I'm left to speculate why I've never seen this event before and in what scenario it could potentially arise:
- Assuming a RIP_EVENT does occur when the process dies somehow, does the RIP_EVENT replace the EXIT_PROCESS_DEBUG_EVENT, or can I expect to receive both events?
- How do popular debuggers like Visual Studio or WinDbg handle the RIP_EVENT? What is the correct way to handle one? Do I even need to do anything if I receive one?
- Does the "RIP" in RIP_EVENT refer to the instruction pointer in x64? Would that imply it is exclusive to x64 and never occurs for x86? Or perhaps it is for some other CPU architecture I don't care about?
- Does it occur when connection is lost while debugging a remote process? This is another scenario I thought might cause it, but it'd be difficult for me to test.
Update: I began digging even further into this, because I wasn't satisfied with the guesses so far, and found something interesting. There is an export of USER32 called SetDebugErrorLevel. There is no official documentation for it that I can find, but if this source is to be believed, it would make a lot of sense.

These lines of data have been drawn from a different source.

(** Two runs delegated alike: the same driver calls with the same arguments
    in the same order, leaving the driver in the same state. *)
Definition same_delegation {A B} (r : A * State * list Event)
    (r' : B * State * list Event) : Prop :=
  driver_calls (events_of r) = driver_calls (events_of r') /\
  st_drv (state_of r) = st_drv (state_of r').

(** The error with which the wrapped connection [p] answers the call [d] in
    driver state [ds]; [None] when [p] lacks the capability [d] belongs to. *)
Definition driver_error (p : Conn) (d : DriverCall) (ds : DS) : option error :=
  match d with
  | CallPrepare q => Some (snd (fst (Conn_Prepare p q ds)))
  | CallClose => Some (fst (Conn_Close p ds))
  | CallBegin => Some (snd (fst (Conn_Begin p ds)))
  | CallBeginTx ctx o =>
      option_map (fun f => snd (fst (f ctx o ds))) (as_ConnBeginTx p)
  | CallPrepareContext ctx q =>
      option_map (fun f => snd (fst (f ctx q ds))) (as_ConnPrepareContext p)
  | CallExec q args =>
      option_map (fun f => snd (fst (f q args ds))) (as_Execer p)
  | CallExecContext ctx q args =>
      option_map (fun f => snd (fst (f ctx q args ds))) (as_ExecerContext p)
  | CallPing ctx =>
      option_map (fun f => fst (f ctx ds)) (as_Pinger p)
  | CallQuery q args =>
      option_map (fun f => snd (fst (f q args ds))) (as_Queryer p)
  | CallQueryContext ctx q args =>
      option_map (fun f => snd (fst (f ctx q args ds))) (as_QueryerContext p)
  | CallCheckNamedValue v =>
      option_map (fun f => snd (fst (f v ds))) (as_NamedValueChecker p)
  end.

(** A run from [s] on the connection [p] forwards verbatim: it makes no
    driver call at all, or exactly one, taken from [allowed], and when the
    driver answers that call with an error the run returns that very
    error. *)
Definition forwards_verbatim {R} (err_of : R -> error) (p : Conn)
    (allowed : list DriverCall) (s : State) (r : R * State * list Event) : Prop :=
  driver_calls (events_of r) = [] \/
  exists d, In d allowed /\ driver_calls (events_of r) = [d] /\
    forall e, driver_error p d (st_drv s) = Some (Some e) ->
              err_of (value_of r) = Some e.

(** A run from [s] on the connection [p] delegates to the call [d]: [d] is
    the one driver call it makes, [p] has the capability [d] belongs to,
    and the error the run returns is exactly the one with which [p]
    answers [d], nil included. *)
Definition delegates_to {R} (err_of : R -> error) (p : Conn) (d : DriverCall)
    (s : State) (r : R * State * list Event) : Prop :=
  driver_calls (events_of r) = [d] /\
  driver_error p d (st_drv s) = Some (err_of (value_of r)).

(** The same artefact under the options of another decorator: only the
    [opts] field of the outermost wrapper is replaced. *)
Definition Tx_with_opts (o : opts) (t : Tx) : Tx :=
  match t with wrappedTx _ ctx parent => wrappedTx o ctx parent | _ => t end.

Definition Stmt_with_opts (o : opts) (t : Stmt) : Stmt :=
  match t with wrappedStmt _ ctx q parent => wrappedStmt o ctx q parent | _ => t end.

Definition Result_with_opts (o : opts) (t : Result) : Result :=
  match t with wrappedResult _ ctx parent => wrappedResult o ctx parent | _ => t end.

Definition Rows_with_opts (o : opts) (t : Rows) : Rows :=
  match t with wrappedRows _ ctx parent => wrappedRows o ctx parent | _ => t end.

(** A span label that carries the rendered arguments. *)
Definition is_args_label (e : Event) : bool :=
  match e with EvSetLabel _ key _ => String.eqb key "args" | _ => false end.

(** The shape of an instrumented run from [s]: one span is opened as a
    child of the context's span under the kind [op] and given [labels] in
    order; then come the driver calls of the run; then the span receives
    the error the run returns and is finished; what follows are log
    records only. *)
Definition span_lifecycle {R} (err_of : R -> error) (o : opts) (ctx : Context)
    (op : Op) (labels : list (string * string)) (s : State)
    (r : R * State * list Event) : Prop :=
  let sp := childSpan (st_spans s) in
  exists logged,
    events_of r =
      ((EvNewChild (GetSpan o ctx) op sp
        :: map (fun kv => EvSetLabel sp (fst kv) (snd kv)) labels)
       ++ map EvCall (driver_calls (events_of r))
       ++ EvSetError sp (err_of (value_of r)) :: EvFinish sp :: logged)%list /\
    forallb is_log_event logged = true.

End Decorator.

Arguments Context : clear implicits.
Arguments Stmt : clear implicits.
Arguments Tx : clear implicits.
Arguments Result : clear implicits.
Arguments Rows : clear implicits.
Arguments Conn : clear implicits.
Arguments WrappedConn : clear implicits.
Arguments Span : clear implicits.
Arguments DriverCall : clear implicits.
Arguments Event : clear implicits.
Arguments State : clear implicits.
Arguments M : clear implicits.

(** ** A concrete driver, used to run the methods

    The driver state counts the calls received.  Handles are numbered by
    that counter.  A call whose query is the empty string fails. *)
Module Fixture.

Definition DS : Type := nat.

Definition clock (n : nat) : Time := 1000 + 7 * Z.of_nat n.

Definition formatArgs (args : list NamedValue) : string :=
  String.concat "," (map Name args).

(** Positional values only: a named argument is refused. *)
Fixpoint namedValueToValue (named : list NamedValue) : list Value * error :=
  match named with
  | [] => ([], None)
  | p :: rest =>
      if String.eqb (Name p) "" then
        match namedValueToValue rest with
        | (vs, None) => (NValue p :: vs, None)
        | (_, Some e) => ([], Some e)
        end
      else ([], Some (ErrOther "driver does not support the use of Named Parameters"))
  end.

Definition syntax_error : error := Some (ErrOther "syntax error").

Definition answer {A} (nil : A) (handle : nat -> A) (query : string) (ds : DS)
    : (A * error) * DS :=
  if String.eqb query "" then ((nil, syntax_error), S ds)
  else ((handle ds, None), S ds).

Definition legacy_Exec (q : string) (_ : list Value) : DS -> (Result DS * error) * DS :=
  answer nilResult driverResult q.
Definition legacy_Query (q : string) (_ : list Value) : DS -> (Rows DS * error) * DS :=
  answer nilRows driverRows q.
Definition modern_BeginTx (_ : Context DS) (_ : TxOptions) : DS -> (Tx DS * error) * DS :=
  answer nilTx driverTx "BEGIN".
Definition modern_ExecContext (_ : Context DS) (q : string) (_ : list NamedValue)
    : DS -> (Result DS * error) * DS :=
  answer nilResult driverResult q.
Definition modern_QueryContext (_ : Context DS) (q : string) (_ : list NamedValue)
    : DS -> (Rows DS * error) * DS :=
  answer nilRows driverRows q.

(** Only the mandatory methods of [driver.Conn]. *)
Definition baseConn : Conn DS := {|
  Conn_Prepare := answer nilStmt driverStmt;
  Conn_Close := fun ds => (None, S ds);
  Conn_Begin := answer nilTx driverTx "BEGIN";
  as_ConnBeginTx := None;
  as_ConnPrepareContext := None;
  as_Execer := None;
  as_ExecerContext := None;
  as_Pinger := None;
  as_Queryer := None;
  as_QueryerContext := None;
  as_NamedValueChecker := None
|}.

(** The legacy optional interfaces, none of the context-aware ones. *)
Definition legacyConn : Conn DS := {|
  Conn_Prepare := answer nilStmt driverStmt;
  Conn_Close := fun ds => (None, S ds);
  Conn_Begin := answer nilTx driverTx "BEGIN";
  as_ConnBeginTx := None;
  as_ConnPrepareContext := None;
  as_Execer := Some legacy_Exec;
  as_ExecerContext := None;
  as_Pinger := None;
  as_Queryer := Some legacy_Query;
  as_QueryerContext := None;
  as_NamedValueChecker := None
|}.

(** Every optional interface. *)
Definition modernConn : Conn DS := {|
  Conn_Prepare := answer nilStmt driverStmt;
  Conn_Close := fun ds => (None, S ds);
  Conn_Begin := answer nilTx driverTx "BEGIN";
  as_ConnBeginTx := Some modern_BeginTx;
  as_ConnPrepareContext := Some (fun _ q => answer nilStmt driverStmt q);
  as_Execer := Some legacy_Exec;
  as_ExecerContext := Some modern_ExecContext;
  as_Pinger := Some (fun _ ds => (None, S ds));
  as_Queryer := Some legacy_Query;
  as_QueryerContext := Some modern_QueryContext;
  as_NamedValueChecker :=
    Some (fun v ds =>
            if String.eqb (Name v) "" then ((v, None), S ds)
            else ((v, Some (ErrOther "named parameter")), S ds))
|}.

Definition background : Context DS := {| ctx_id := 0; ctx_Err := fun _ => None |}.
Definition cancelled : Context DS := {| ctx_id := 1; ctx_Err := fun _ => Some Canceled |}.

Definition all_ops : list Op :=
  [OpSQLPrepare; OpSQLConnExec; OpSQLConnQuery; OpSQLTxBegin; OpSQLPing; OpSQLDummyPing].

Definition trace_all : opts :=
  {| Logger := 1; Tracer := 2; OmitArgs := false; excludedOps := ∅ |}.
Definition trace_none : opts :=
  {| Logger := 1; Tracer := 2; OmitArgs := false; excludedOps := list_to_set all_ops |}.

Definition traced (p : Conn DS) : WrappedConn DS := {| wc_opts := trace_all; Parent := p |}.
Definition untraced (p : Conn DS) : WrappedConn DS := {| wc_opts := trace_none; Parent := p |}.

Definition start : State DS := {| st_drv := 0%nat; st_ticks := 0; st_spans := 0 |}.

Definition default_tx : TxOptions := {| Isolation := 0; ReadOnly := false |}.
Definition serializable_ro : TxOptions := {| Isolation := 6; ReadOnly := true |}.

Definition arg (v : Value) : NamedValue := {| Name := ""; Ordinal := 1; NValue := v |}.
Definition named_arg (n : string) (v : Value) : NamedValue :=
  {| Name := n; Ordinal := 1; NValue := v |}.

End Fixture.

(** * Properties *)

Section Properties.

Context {DS : Type}.
Variable clock : nat -> Time.
Variable formatArgs : list NamedValue -> string.
Variable namedValueToValue : list NamedValue -> list Value * error.

Implicit Types (c : WrappedConn DS) (ctx : Context DS) (s : State DS).
Implicit Types (query : string) (args : list NamedValue) (dargs : list Value).

Ltac unfold_methods :=
  unfold BeginTx, PrepareContext, ExecContext, QueryContext, Ping,
    CheckNamedValue, Close;
  unfold Prepare, Begin, Exec, Query.

Ltac unfold_monad :=
  unfold defer, logQuery, time_Since, time_Now, Log, SetLabel, SetError,
    Finish, NewChild, GetSpan, emit, ctx_done, call, bind, ret.

Ltac unfold_obs :=
  unfold no_span, no_log, same_delegation, value_of, state_of, events_of.

(* one case distinction of the method body, innermost first: a value
   already named, a type assertion, the answer of the driver or of the
   context, the argument conversion, a lookup in the options *)
Ltac case_step :=
  match goal with
  | |- context [snd ?x] => is_var x; destruct x
  | |- context [fst ?x] => is_var x; destruct x
  | |- context [match ?x with _ => _ end] => is_var x; destruct x
  | |- context [match ?x with _ => _ end] =>
      match x with
      | as_ConnBeginTx _ => idtac
      | as_ConnPrepareContext _ => idtac
      | as_Execer _ => idtac
      | as_ExecerContext _ => idtac
      | as_Pinger _ => idtac
      | as_Queryer _ => idtac
      | as_QueryerContext _ => idtac
      | as_NamedValueChecker _ => idtac
      end; destruct x eqn:?
  | |- context [?f (st_drv ?s)] =>
      match type of (f (st_drv s)) with
      | (_ * _)%type => idtac
      | error => idtac
      end; destruct (f (st_drv s)) eqn:?
  | |- context [namedValueToValue ?a] => destruct (namedValueToValue a) eqn:?
  | |- context [hasOpExcluded ?o ?op] => destruct (hasOpExcluded o op) eqn:?
  | |- context [OmitArgs ?o] => destruct (OmitArgs o) eqn:?
  end; cbn [fst snd negb andb implements st_drv st_ticks st_spans Parent wc_opts] in *.

Ltac run :=
  unfold_methods; unfold_monad; unfold_obs;
  cbn [fst snd Parent wc_opts] in *; repeat case_step.

(* two decorators of the same connection, run side by side *)
Ltac same_parent c c' H :=
  destruct c as [o p], c' as [o' p']; cbn [Parent wc_opts] in *; subst p'.

(* a goal [forwards_verbatim]: run the method, then exhibit the one call *)
Ltac verbatim :=
  unfold forwards_verbatim; run;
  cbn [driver_calls app driver_error option_map fst snd id In];
  first
    [ left; reflexivity
    | right; eexists; split; [| split; [reflexivity|]];
      [ cbn; auto
      | let Hd := fresh "Hd" in
        cbn [driver_error]; intros ? Hd;
        repeat match goal with
               | E : _ = _ |- _ =>
                   tryif constr_eq E Hd then fail else rewrite E in Hd;
                   cbn [option_map fst snd] in Hd
               end;
        cbn [id]; congruence ] ].

(* a goal [delegates_to], after the method has been run: the call made is
   the expected one and the driver's answer to it is the error returned *)
Ltac pin :=
  unfold delegates_to; unfold_obs;
  repeat match goal with
         | |- _ /\ _ => split
         | |- forall _, _ => intro
         end;
  cbn [driver_calls app driver_error option_map fst snd id implements] in *;
  try congruence;
  simplify_eq;
  repeat match goal with
         | E : _ = _ |- _ => progress (rewrite E; cbn [option_map fst snd id])
         end;
  congruence.

Ltac delegation := intros; run; pin.

(** ** Traces *)

(** A trace made of driver calls only holds no tracer and no logger call. *)
Lemma only_calls_no_span (evs : list (Event DS)) :
  forallb is_driver_call evs = true -> existsb is_span_event evs = false.
Proof.
  induction evs as [|e evs IH]; [reflexivity|].
  destruct e; cbn; intros H; try discriminate; auto.
Qed.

The SetDebugErrorLevel function sets the minimum error level at which Windows will generate debugging events and pass them to a debugger.
Parameters
dwLevel Specifies the minimum error level for debugging events. If an error is equal to or above this level, Windows generates a debugging event. This parameter must be one of the following values:
Value: 0
Meaning: Does not report any errors. This value is the default error level.
Value: SLE_ERROR
Meaning: Reports only ERROR level debugging events.
Value: SLE_MINORERROR
Meaning: Reports only MINORERROR level and ERROR level debugging events.
Value: SLE_WARNING
Meaning: Reports WARNING level, MINORERROR level, and ERROR level debugging events.
Particularly because the RIP_INFO structure contains a dwType field with these same values, I think it is likely that RIP_EVENT was intended to be thrown as a part of this mechanism. The thing is, SetDebugErrorLevel - although it exists in USER32 - does nothing. Looking at the disassembly reveals it simply returns immediately. Furthermore, these types were clearly intended to be specified in calls to SetLastErrorEx, though it too goes unused, as the documentation explains:
Currently, this function is identical to the SetLastError function. The second parameter is ignored.
...with the second, unused parameter being dwType, which was probably meant to take in the SLE_ERROR, SLE_MINORERROR, and SLE_WARNING types (with "SLE" standing for SetLastError.) From this, I infer that RIP_EVENT was probably intended to be thrown whenever SetLastErrorEx was used to set a new error level, but this feature has been abandoned. This is my best theory, but it is still only a guess, as the documentation never goes so far as to explicitly state this.